121 Livre blanc, 2008, op.cit., p.62.
122 Ibidem, p.84.
123 Rapport Assemblée nationale française,
n°4431, 6 mars 2012, p.60.
55
3- Le Mali comme verrou stratégique de la France
Le Mali fait parti d'un continuum d'Etats de la région
sahélo-saharienne dont les actions terroristes et djihadistes menacent
particulièrement la sécurité de la France et partant celle
de l'Europe toute entière, au regard de leur proximité. De ce
fait, le développement d'un islamisme radical dans ces territoires ; la
mise en réseau de ces groupes terroristes124 qui s'est
accompagnée depuis plusieurs années de la nouvelle
stratégie terroriste de déterritorialisation dont parle P.

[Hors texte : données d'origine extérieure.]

Lemma sample_uncontended complete :
  Forall2 (λ c r, c = true → r = true) complete (lock_result shard0 <$> [tx_a; tx_b]) →
  fresh_history (hash_in_shard_range (m_output_range shard0)) (unspent shard0)
    (committed [tx_a; tx_b] complete) →
  uncontended shard0 (sample_requests complete).
Proof.
  intros Hok Hf. split; [intros _; apply sample_admissible|]. intros s1 resp E.
  destruct (lock_outputs_fresh shard0 [tx_a; tx_b] dtx)
    as (s1' & E1 & _ & _ & Hm1 & Hu1 & _ & Hp1);
    [apply shard0_inv|reflexivity|reflexivity|apply sample_admissible|].
  unfold shard_state_machine.process_request in E. rewrite E1 in E. simplify_eq/=.
  split; [|done]. rewrite Hp1, lookup_insert_eq. split; [done|]. by rewrite Hm1, Hu1.
Qed.

Lemma sample_completed complete :
  length complete = 2 →
  completed_by shard0 (sample_requests complete) = committed [tx_a; tx_b] complete.
Proof.
  destruct complete as [|b1 [|b2 [|]]]; [done..| |done]. intros _.
  destruct b1, b2; vm_compute; reflexivity.
Qed.


Lemma shard_no_double_spend_witness :
  ins (hash_in_shard_range (m_output_range shard0)) tx_a ##
  ins (hash_in_shard_range (m_output_range shard0)) tx_b.
Proof.
  assert (fresh_history (hash_in_shard_range (m_output_range shard0)) (unspent shard0)
    [tx_a; tx_b]) as Hf by compute_decide.
  apply (shard_no_double_spend shard0 (sample_requests [true; true]) 0 1);
    [apply shard0_inv|done| | |lia| |]; rewrite ?sample_completed by done; try done.
  apply sample_uncontended; [repeat constructor; vm_compute; done|exact Hf].
Defined.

Boulanger125, et la formation d'une base terroriste
sahélienne dans le proche voisinage de l'Europe, constituent
également autant d'éléments qui ont amenés la
défense française à se mobiliser sur le
théâtre malien. En effet, à travers cette intervention
militaire, la France visait à éviter ce que le Livre Blanc de la
défense française de 2008 qualifiait de « risque d'une
connexion d'attaques vers les territoires européens » 126 et
particulièrement le sien. Dès lors, l'enjeu du déploiement
militaire consistait à créer une profondeur stratégique
à la France. Il s'agissait pour la puissance hexagonale de concevoir un
intervalle conséquent à la menace terroriste, en empêchant
que ces différents groupes armés djihadistes du désert
sahélo-saharien se mettent aux portes de l'Europe. L'engagement des
troupes françaises au Mali, ambitionnait donc de faire du Mali un verrou
stratégique, en ce sens qu'en brisant le sanctuaire islamiste, qui se
constituait au Mali et en réduisant considérablement la
logistique (armes, véhicules etc.) dont disposaient les GAD, la France
aurait plus de facilité, non seulement à restreindre la
possibilité des terroristes à migrer vers les frontières
européennes, mais également la possibilité de
contrôler les réseaux djihadistes qui s'étaient
déjà implantés au Sahel et au Sahara. La construction d'un
verrou au Mali permet à la France de mettre son territoire hors de
portée des bandes terroristes du Sahel et de les combattre très
loin du territoire français.
Tout porte donc à croire que la France ne s'est pas
déployée au Mali pour des raisons diplomatiques, mais pour des
raisons à la fois économiques et stratégiques. Le Mali n'a
pas intéressé la France pour ce qu'il est, mais pour ce qu'il
représente. En somme, cette intervention militaire ne
représentait qu'un camouflage des réelles motivations
géopolitiques et géostratégiques de la France.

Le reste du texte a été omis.